Киевский крематорий. Очерк


Фото: roman-grabezhov.livejournal.com

Вечерами на асфальтированную площадку перед киевским колумбарием приходят молодые женщины. Катят разноцветные коляски, ласково шепчут малышам главное, обсуждают друг с другом какие-нибудь пустяки, любуются густым, насыщенным закатом. За тёмно-зелёными от летней травы и деревьев холмами, за куполом деревянной часовни, за футуристическим, низким, разломанным на две причудливые части, крематорием небо по вечерам тяжёлое, синее и серое, с мутной золотой полоской горизонта. Вдалеке видно два или три высотных дома — и больше ничего человеческого: холмы, редкие деревья и большое молчащее небо в розоватых, сонно подрагивающих облаках.

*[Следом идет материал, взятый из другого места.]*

Lemma DeployConfig_copier : copier view_DeployConfig DeployConfig_DeepCopyInto.
Proof.
  open_struct. copy_field envs_copier. copy_field refs_copier. copy_field affinity_copier.
  copy_field tolerations_copier. unfold DeployConfig_DeepCopyInto. close_struct.
Qed.
Lemma JobConfig_copier : copier view_JobConfig JobConfig_DeepCopyInto.
Proof. open_struct. copy_field envs_copier. unfold JobConfig_DeepCopyInto. close_struct. Qed.
Lemma JobDeploy_copier : copier view_JobDeploy JobDeploy_DeepCopyInto.
Proof. open_struct. copy_field DeployConfig_copier. unfold JobDeploy_DeepCopyInto. close_struct. Qed.
Lemma PVConfig_copier : copier view_PVConfig PVConfig_DeepCopyInto.
Proof. open_struct. copy_field class_copier. unfold PVConfig_DeepCopyInto. close_struct. Qed.
Lemma IngressConfig_copier : copier view_IngressConfig IngressConfig_DeepCopyInto.
Proof. open_struct. copy_field copier_map. unfold IngressConfig_DeepCopyInto. close_struct. Qed.
Lemma JobSpec_copier : copier view_JobSpec JobSpec_DeepCopyInto.
Proof.
  open_struct. copy_field JobConfig_copier. copy_field JobDeploy_copier. copy_field PVConfig_copier.
  copy_field IngressConfig_copier. unfold JobSpec_DeepCopyInto. close_struct.
Qed.
Lemma ManagerSpec_copier : copier view_ManagerSpec ManagerSpec_DeepCopyInto.
Proof.
  open_struct. copy_field DeployConfig_copier. copy_field IngressConfig_copier.
  unfold ManagerSpec_DeepCopyInto. close_struct.
Qed.
Lemma FileStatus_copier : copier view_FileStatus FileStatus_DeepCopyInto.
Proof. open_struct. copy_field infos_copier. unfold FileStatus_DeepCopyInto. close_struct. Qed.

Lemma Announcement_copier : copier view_Announcement Announcement_DeepCopyInto.
Proof. open_struct. copy_field ObjectMeta_copier. unfold Announcement_DeepCopyInto. close_struct. Qed.
Lemma File_copier : copier view_File File_DeepCopyInto.
Proof.
  open_struct. copy_field ObjectMeta_copier. copy_field FileStatus_copier.
  unfold File_DeepCopyInto. close_struct.
Qed.
Lemma Job_copier : copier view_Job Job_DeepCopyInto.
Proof.
  open_struct. copy_field ObjectMeta_copier. copy_field JobSpec_copier.
  unfold Job_DeepCopyInto. close_struct.
Qed.
Lemma Manager_copier : copier view_Manager Manager_DeepCopyInto.
Proof.
  open_struct. copy_field ObjectMeta_copier. copy_field ManagerSpec_copier.
  unfold Manager_DeepCopyInto. close_struct.
Qed.
Lemma Announcement_local x : local (view_Announcement x).
Proof. apply object_local; eauto with deepcopy. Qed.
Lemma File_local x : local (view_File x).
Proof. apply object_local; eauto with deepcopy. Qed.
Lemma Job_local x : local (view_Job x).
Proof. apply object_local; eauto with deepcopy. Qed.
Lemma Manager_local x : local (view_Manager x).
Proof. apply object_local; eauto with deepcopy. Qed.

Lemma list_copier {T} (t : ctype (list T)) (zero : T) k into :
  (forall x, local (k x)) -> copier k into -> copier (view_list t k) (list_DeepCopyInto t zero into).
Proof.
  intros Hk Hc. pose proof (copier_each t zero k into Hk Hc) as Hitems.
  open_struct. copy_field ListMeta_copier. copy_field Hitems. unfold list_DeepCopyInto. close_struct.
Qed.

(** A pointer to a structure, and what it reaches. *)
Lemma DeepCopy_copier {T} (t : ctype T) (zero : T) k into :
  (forall x, local (k x)) -> copier k into -> copier (ptr_view t k) (DeepCopy t zero into).
Proof. apply copier_new. Qed.
Lemma as_object_same copy in_ (h : heap) : as_object copy in_ h = copy in_ h.
Proof.
  unfold as_object, mbind, M_bind. by destruct (copy in_ h) as [[[c|] h']|].
Qed.

(** Changes confined to what [v] goes through, and to new locations. *)
Definition changed_within (v : view) (h h' : heap) : Prop := agree h h' (dom h ∖ v_foot v h).

Lemma copied_apart (v v' : view) (h h' : heap) t :
  local v -> local v' -> v_tree v h = Some t -> copied h v h' v' ->
  v_tree v' h' = Some t /\ v_foot v h' ## v_foot v' h' /\
  (forall h2, changed_within v' h' h2 -> v_tree v h2 = Some t) /\
  (forall h2, changed_within v h' h2 -> v_tree v' h2 = Some t).
Proof.
  intros Hv Hv' Ht (Hh & t' & E & Ht' & Hd). rewrite Ht in E. injection E as <-.
  destruct (local_agree v Hv h h' t Ht) as [E1 E2].
  { apply agree_subseteq; [done|by eapply local_dom]. }
  pose proof (local_dom v Hv h t Ht) as D1. pose proof (local_dom v' Hv' h' t Ht') as D2.
  apply subseteq_dom in Hh. split_and!; [done|rewrite E2; set_solver|..].
  - intros h2 Hc. apply (local_agree v Hv h' h2 t E1). eapply agree_mono; [exact Hc|]. rewrite E2. set_solver.
  - intros h2 Hc. apply (local_agree v' Hv' h' h2 t Ht'). eapply agree_mono; [exact Hc|]. rewrite E2. set_solver.
Qed.

Definition job_at (p : loc) : view := ptr_view tJob view_Job (Some p).
Definition builder (R : Type) : Type := (forall f : field R, f_type f * bool) -> R * bool.

Definition struct_codec {R} (schema : list (field R)) (build : builder R) (zero : R) : codec R :=
  mkCodec zero (fun _ => false) (fun r => JObj (encode_fields schema r))
    (fun j old => match j with
                  | JObj l => build (fun f => decode_field l f (f_get f old))
                  | JNull => (old, false)
                  | _ => (old, true)
                  end)
    (fun r => Forall (fun f => cfits (f_codec f) (f_get f r)) schema) (fun _ => False).

(** ** Laws of the codecs *)
Lemma float_int_exact z : Z.abs z < 2 ^ 53 -> float_int z = z.
Proof.
  assert (Hpos : forall n, 0 < n < 2 ^ 53 -> trunc (of_u64 n) = Some n).
  { intros n Hn. destruct (round_pos_int n Hn) as (e & He & E). unfold of_u64. rewrite E. simpl.
    destruct (Z.ltb_spec e 0) as [Hlt|Hge].
    - f_equal. apply Z.quot_mul. assert (0 < 2 ^ (- e)) by (apply Z.pow_pos_nonneg; lia). lia.
    - replace e with 0 by lia. simpl. f_equal; lia. }
  intros Hz. unfold float_int. destruct (Z.ltb_spec z 0) as [Hneg|Hpz].
  - rewrite Hpos by lia. simpl. lia.
  - destruct (Z.eq_dec z 0) as [->|Hne]; [done|]. by rewrite Hpos by lia.
Qed.

Lemma string_lawful : lawful string_codec.
Proof. split; simpl; try done. by intros v _ ->%String.eqb_eq. Qed.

Робкие пары, ещё подростки, тоже прогуливаются рядом с колумбарием. Хотя метро не так далеко, и до Крещатика ехать минут десять, идти нужно через Байковое кладбище и родители не отпускают в город так поздно, пока ещё в силах не отпустить. Дети тоже играют здесь — бегают, смеются, ездят на больших пластмассовых машинах вокруг площадки, к маленькому грязному магазинчику — и обратно.

К колумбарию выходят две улицы частного сектора с дряхлыми, растрескавшимися, заросшими сорняком, мутнооконными домами. Людей живёт много, это по преимуществу городские бедняки и приезжая лимита, некоторые дома снимают беженцы. Пока дети играют на свежем воздухе, взрослые теснятся вокруг пластмассовых столиков слева от магазина, курят, пьют дешёвое пиво и разговаривают «за жизнь». А когда совсем темнеет и местные расходятся по домам, когда кладбищенский сторож зажигает тусклую лампочку в своей хибаре и выпускает на ночь двух собак — жёлтую с чёрным широким оскалом и чёрную с большим фиолетовым языком, — и над крематорием, над домами расстилается мертвецкая звёздная тишина, — блеснут вдруг на широкой улице, отороченной красным забором, фары, машина, ещё различимая в темноте, проедет мимо магазинчика и колумбария, остановится под пышной развесистой вербой, на конце второй улицы, в тупике, и двое, уставшие от закольцованной каждодневной жизни, от работы и заботы, от обязанностей и долгов будут полночи слушать шорохи, шепоты, будут считать звёзды и лепить друг друга из плотной ночной немоты…

Утром, ближе к полудню, к колумбарию начинают съезжаться, сходиться люди — все обочины дороги уставлены машинами. У многих в руках цветы — две гвоздики или белые розы. У женщин на головах повязаны чёрные тяжёлые платки. Почти никто не плачет — сбились в маленькие группки и тихо о чём-то разговаривают. Прощание проходит в зале, напоминающем почему-то католический костёл — по стенам стоят венки из искусственных и живых цветов, впереди — подобие алтаря, пышно и мрачно убранное цветами и лентами. Священник правит службу густо, монотонно и выверено.

Ближе к вечеру он, устало опершись о пластмассовый столик возле магазина, обедает и смотрит, как мужики рубят мелкие деревья — запасаются на зиму, на растопку дровяных печей. Первые мамочки выкатывают «в люди» разноцветные коляски, мальчишки заводят игру в латки, становится свежо и вкусно дышать.